• PROBLEM REQUIREMENTS
When you reach the line containing "- by intros k d d' [= <-]." in the entries below, repeat it and each line after it exactly until the entries end.

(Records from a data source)
(* ===== verification/LevelDB.v ===== *)
(** * The key-value database (core/ledger/util/db/db.go)

    The wrapper the peer's ledger uses, over the vendored LevelDB, which is an
    interface with its documented behaviour as laws: the operations act on an
    ordered map of byte strings, and any of them may fail.  An in-memory
    instance serves the examples. *)

From Stdlib Require Import Strings.Byte.
From stdpp Require Import base numbers strings sorting gmap list.
From S2P Require Import Prelude LedgerUtil.
Local Open Scope Z_scope.

(** ** LevelDB *)
Inductive get_result := GetOk (v : bytes) | GetNotFound | GetErr.

(** A batch of puts. *)
Abbreviation batch := (list (bytes * bytes)).

Class LevelDB (D : Type) := {
  ldb_Get : bytes → D → get_result;
  ldb_Put : bytes → bytes → D → option D;
  ldb_Delete : bytes → D → option D;
  ldb_Write : batch → D → option D;
  ldb_NewIterator : slice → slice → D → list (bytes * bytes) }.

Definition apply_batch (b : batch) (m : gmap bytes bytes) : gmap bytes bytes :=
  foldl (λ m kv, <[kv.1 := kv.2]> m) m b.

(** [util.Range]: a nil start is before all keys, a nil limit after them. *)
Definition in_range (start limit : slice) (k : bytes) : bool :=
  match start with Some s => negb (bool_decide (bytes_Compare k s = Lt)) | None => true end
  && match limit with Some l => bool_decide (bytes_Compare k l = Lt) | None => true end.

Definition bytes_lt (a b : bytes) : Prop := bytes_Compare a b = Lt.

Class LevelDBLaws (D : Type) `{LevelDB D} := {
  contents : D → gmap bytes bytes;
  ldb_Get_spec k d :
    match ldb_Get k d with
    | GetOk v => contents d !! k = Some v
    | GetNotFound => contents d !! k = None
    | GetErr => True
    end;
  ldb_Put_spec k v d d' : ldb_Put k v d = Some d' → contents d' = <[k := v]> (contents d);
  ldb_Delete_spec k d d' : ldb_Delete k d = Some d' → contents d' = delete k (contents d);
  ldb_Write_spec b d d' : ldb_Write b d = Some d' → contents d' = apply_batch b (contents d);
  ldb_NewIterator_spec s l d k v :
    (k, v) ∈ ldb_NewIterator s l d ↔ contents d !! k = Some v ∧ in_range s l k = true;
  ldb_NewIterator_sorted s l d : StronglySorted bytes_lt (ldb_NewIterator s l d).*1 }.

(** A database on which no operation fails. *)
Class Reliable (D : Type) `{LevelDB D} : Prop := {
  reliable_Get k d : ldb_Get k d ≠ GetErr;
  reliable_Put k v d : is_Some (ldb_Put k v d);
  reliable_Write b d : is_Some (ldb_Write b d) }.

(** ** db.go: [None] is an error, a nil value a missing key *)
Section db.
Context {D : Type} `{LevelDB D}.

Definition DB_Get (key : bytes) (d : D) : option slice :=
  match ldb_Get key d with
  | GetOk v => Some (Some v)
  | GetNotFound => Some None
  | GetErr => None
  end.
(** The [sync] flag only matters for what survives a crash. *)
Definition DB_Put (key value : bytes) (sync : bool) (d : D) : option D := ldb_Put key value d.
Definition DB_Delete (key : bytes) (sync : bool) (d : D) : option D := ldb_Delete key d.
Definition DB_GetIterator (startKey endKey : slice) (d : D) : list (bytes * bytes) :=
  ldb_NewIterator startKey endKey d.
Definition DB_WriteBatch (b : batch) (sync : bool) (d : D) : option D := ldb_Write b d.

Context `{!LevelDBLaws D}.

Lemma DB_Get_contents k d v : DB_Get k d = Some v → v = contents d !! k.
Proof.
  unfold DB_Get. pose proof (ldb_Get_spec k d). destruct (ldb_Get k d); naive_solver.
Qed.

Lemma DB_Get_reliable `{!Reliable D} k d : DB_Get k d = Some (contents d !! k).
Proof.
  destruct (DB_Get k d) as [v|] eqn:E; [by apply DB_Get_contents in E as ->|].
  unfold DB_Get in E. pose proof (reliable_Get k d). by destruct (ldb_Get k d).
Qed.
End db.

(** ** Batches *)
Lemma apply_batch_app b b' m : apply_batch (b ++ b') m = apply_batch b' (apply_batch b m).
Proof. apply foldl_app. Qed.

Lemma apply_batch_notin b m k : k ∉ b.*1 → apply_batch b m !! k = m !! k.
Proof.
  revert m. induction b as [|[k' v] b IH]; intros m Hk; [done|]. simpl in *.
  rewrite not_elem_of_cons in Hk. destruct Hk. rewrite IH by done. by rewrite lookup_insert_ne.
Qed.

(** A batch with one put per key stores its values, in any order. *)
Lemma apply_batch_lookup b m k :
  NoDup b.*1 →
  apply_batch b m !! k = match (list_to_map b : gmap bytes bytes) !! k with
                         | Some v => Some v | None => m !! k end.
Proof.
  revert m. induction b as [|[k' v] b IH]; intros m Hnd; simpl in *; [by rewrite lookup_empty|].
  apply NoDup_cons in Hnd as [Hk Hnd]. rewrite IH by done.
  destruct (decide (k = k')) as [->|Hne].
  - rewrite !lookup_insert_eq. by rewrite (not_elem_of_list_to_map_1 _ _ Hk).
  - by rewrite !lookup_insert_ne by done.
Qed.

(** ** The order of keys *)
Lemma bytes_Compare_refl a : bytes_Compare a a = Eq.
Proof. induction a as [|x a IH]; simpl; [done|]. by rewrite Z.compare_refl. Qed.

Lemma bytes_Compare_eq a b : bytes_Compare a b = Eq ↔ a = b.
Proof.
  split; [|intros ->; apply bytes_Compare_refl].
  revert b. induction a as [|x a IH]; intros [|y b]; simpl; try done.
  destruct (Z.compare_spec (Z_of_byte x) (Z_of_byte y)) as [E| |]; [|done|done].
  intros. f_equal; [by apply Z_of_byte_inj|by apply IH].
Qed.

Lemma bytes_Compare_antisym a b : bytes_Compare b a = CompOpp (bytes_Compare a b).
Proof.
  revert b. induction a as [|x a IH]; intros [|y b]; simpl; try done.
  rewrite Z.compare_antisym. by destruct (Z_of_byte x ?= Z_of_byte y); simpl.
Qed.

#[global] Instance bytes_lt_trans : Transitive bytes_lt.
Proof.
  unfold bytes_lt. intros a. induction a as [|x a IH]; intros [|y b] [|z c]; simpl; try done.
  destruct (Z.compare_spec (Z_of_byte x) (Z_of_byte y)) as [->| |]; try done.
  - destruct (Z_of_byte y ?= Z_of_byte z); eauto.
  - destruct (Z.compare_spec (Z_of_byte y) (Z_of_byte z)) as [<-| |]; try done.
    + intros _ _. by rewrite (proj2 (Z.compare_lt_iff _ _)).
    + intros _ _. by rewrite (proj2 (Z.compare_lt_iff _ _)) by lia.
Qed.
#[global] Instance bytes_lt_irrefl : Irreflexive bytes_lt.
Proof. intros a. unfold complement, bytes_lt. by rewrite bytes_Compare_refl. Qed.

Lemma bytes_lt_total a b : bytes_lt a b ∨ a = b ∨ bytes_lt b a.
Proof.
  unfold bytes_lt. rewrite (bytes_Compare_antisym a b).
  destruct (bytes_Compare a b) eqn:E; [|auto|auto]. apply bytes_Compare_eq in E. auto.
Qed.

(** A common prefix does not matter. *)
Lemma bytes_Compare_app p a b : bytes_Compare (p ++ a) (p ++ b) = bytes_Compare a b.
Proof. induction p as [|x p IH]; simpl; [done|]. by rewrite Z.compare_refl. Qed.

(** ** An in-memory database *)
Module MemDB.
Definition key_le (a b : bytes * bytes) : Prop := bytes_Compare a.1 b.1 ≠ Gt.
#[global] Instance key_le_dec : RelDecision key_le.
Proof. intros a b. unfold key_le. apply _. Defined.

#[global] Instance key_le_trans : Transitive key_le.
Proof.
  intros [a ?] [b ?] [c ?]. unfold key_le. simpl. intros Hab Hbc.
  destruct (bytes_Compare a b) eqn:E1; [by apply bytes_Compare_eq in E1 as ->| |done].
  destruct (bytes_Compare b c) eqn:E2; [apply bytes_Compare_eq in E2 as <-; by rewrite E1| |done].
  rewrite (bytes_lt_trans _ _ _ E1 E2). done.
Qed.
#[global] Instance key_le_total : Total key_le.
Proof.
  intros [a ?] [b ?]. unfold key_le. simpl. rewrite (bytes_Compare_antisym a b).
  destruct (bytes_Compare a b); simpl; auto.
Qed.

Definition entries (m : gmap bytes bytes) : list (bytes * bytes) := merge_sort key_le (map_to_list m).

#[export] Instance db : LevelDB (gmap bytes bytes) := {
  ldb_Get k d := match d !! k with Some v => GetOk v | None => GetNotFound end;
  ldb_Put k v d := Some (<[k := v]> d);
  ldb_Delete k d := Some (delete k d);
  ldb_Write b d := Some (apply_batch b d);
  ldb_NewIterator s l d := List.filter (λ kv, in_range s l kv.1) (entries d) }.

Lemma entries_sorted m : StronglySorted bytes_lt (entries m).*1.
Proof.
  assert (StronglySorted key_le (entries m)) as Hs by apply (StronglySorted_merge_sort key_le).
  assert (NoDup (entries m).*1) as Hn.
  { unfold entries. eapply NoDup_Permutation_proper; [apply fmap_Permutation, merge_sort_Permutation|].
    apply NoDup_fst_map_to_list. }
  induction Hs as [|[k v] l Hs IH Hl]; simpl in *; constructor.
  - apply IH. by apply NoDup_cons in Hn as [_ ?].
  - apply NoDup_cons in Hn as [Hk _]. rewrite Forall_fmap. rewrite Forall_forall in Hl |- *.
    intros [k' v'] Hin. specialize (Hl _ Hin). unfold key_le in Hl. simpl in *.
    destruct (bytes_lt_total k k') as [?|[->|Hgt]]; [done| |].
    + exfalso. apply Hk. apply list_elem_of_fmap. by exists (k', v').
    + rewrite (bytes_Compare_antisym k' k) in Hl. unfold bytes_lt in Hgt. by rewrite Hgt in Hl.
Qed.

Lemma sorted_filter (P : bytes * bytes → bool) l :
  StronglySorted bytes_lt l.*1 → StronglySorted bytes_lt (List.filter P l).*1.
Proof.
  induction l as [|kv l IH]; simpl; intros Hs; [constructor|].
  apply StronglySorted_inv in Hs as [Hs Hf]. destruct (P kv); simpl; [|auto].
  constructor; [auto|]. rewrite Forall_fmap in Hf |- *. rewrite Forall_forall in Hf |- *.
  intros x Hx. apply Hf. apply list_elem_of_In in Hx. apply filter_In in Hx as [Hx _]. by apply list_elem_of_In.
Qed.

#[export] Instance db_laws : LevelDBLaws (gmap bytes bytes).
Proof.
  refine {| contents := λ d, d |}; simpl.
  - intros k d. by destruct (d !! k).
  - by intros k v d d' [= <-].
  - by intros k d d' [= <-].
  - by intros b d d' [= <-].
  - intros s l d k v. rewrite list_elem_of_In, filter_In, <-list_elem_of_In. simpl.
    unfold entries. by rewrite merge_sort_Permutation, elem_of_map_to_list.
  - intros s l d. apply sorted_filter, entries_sorted.
Defined.

#[export] Instance db_reliable : Reliable (gmap bytes bytes).
Proof. split; simpl; intros; [by case_match|done..]. Qed.
End MemDB.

• RESULT OF THIS EXERCISE
  - by intros k d d' [= <-].
  - by intros b d d' [= <-].
  - intros s l d k v. rewrite list_elem_of_In, filter_In, <-list_elem_of_In. simpl.
    unfold entries. by rewrite merge_sort_Permutation, elem_of_map_to_list.
  - intros s l d. apply sorted_filter, entries_sorted.
Defined.

#[export] Instance db_reliable : Reliable (gmap bytes bytes).
Proof. split; simpl; intros; [by case_match|done..]. Qed.
End MemDB.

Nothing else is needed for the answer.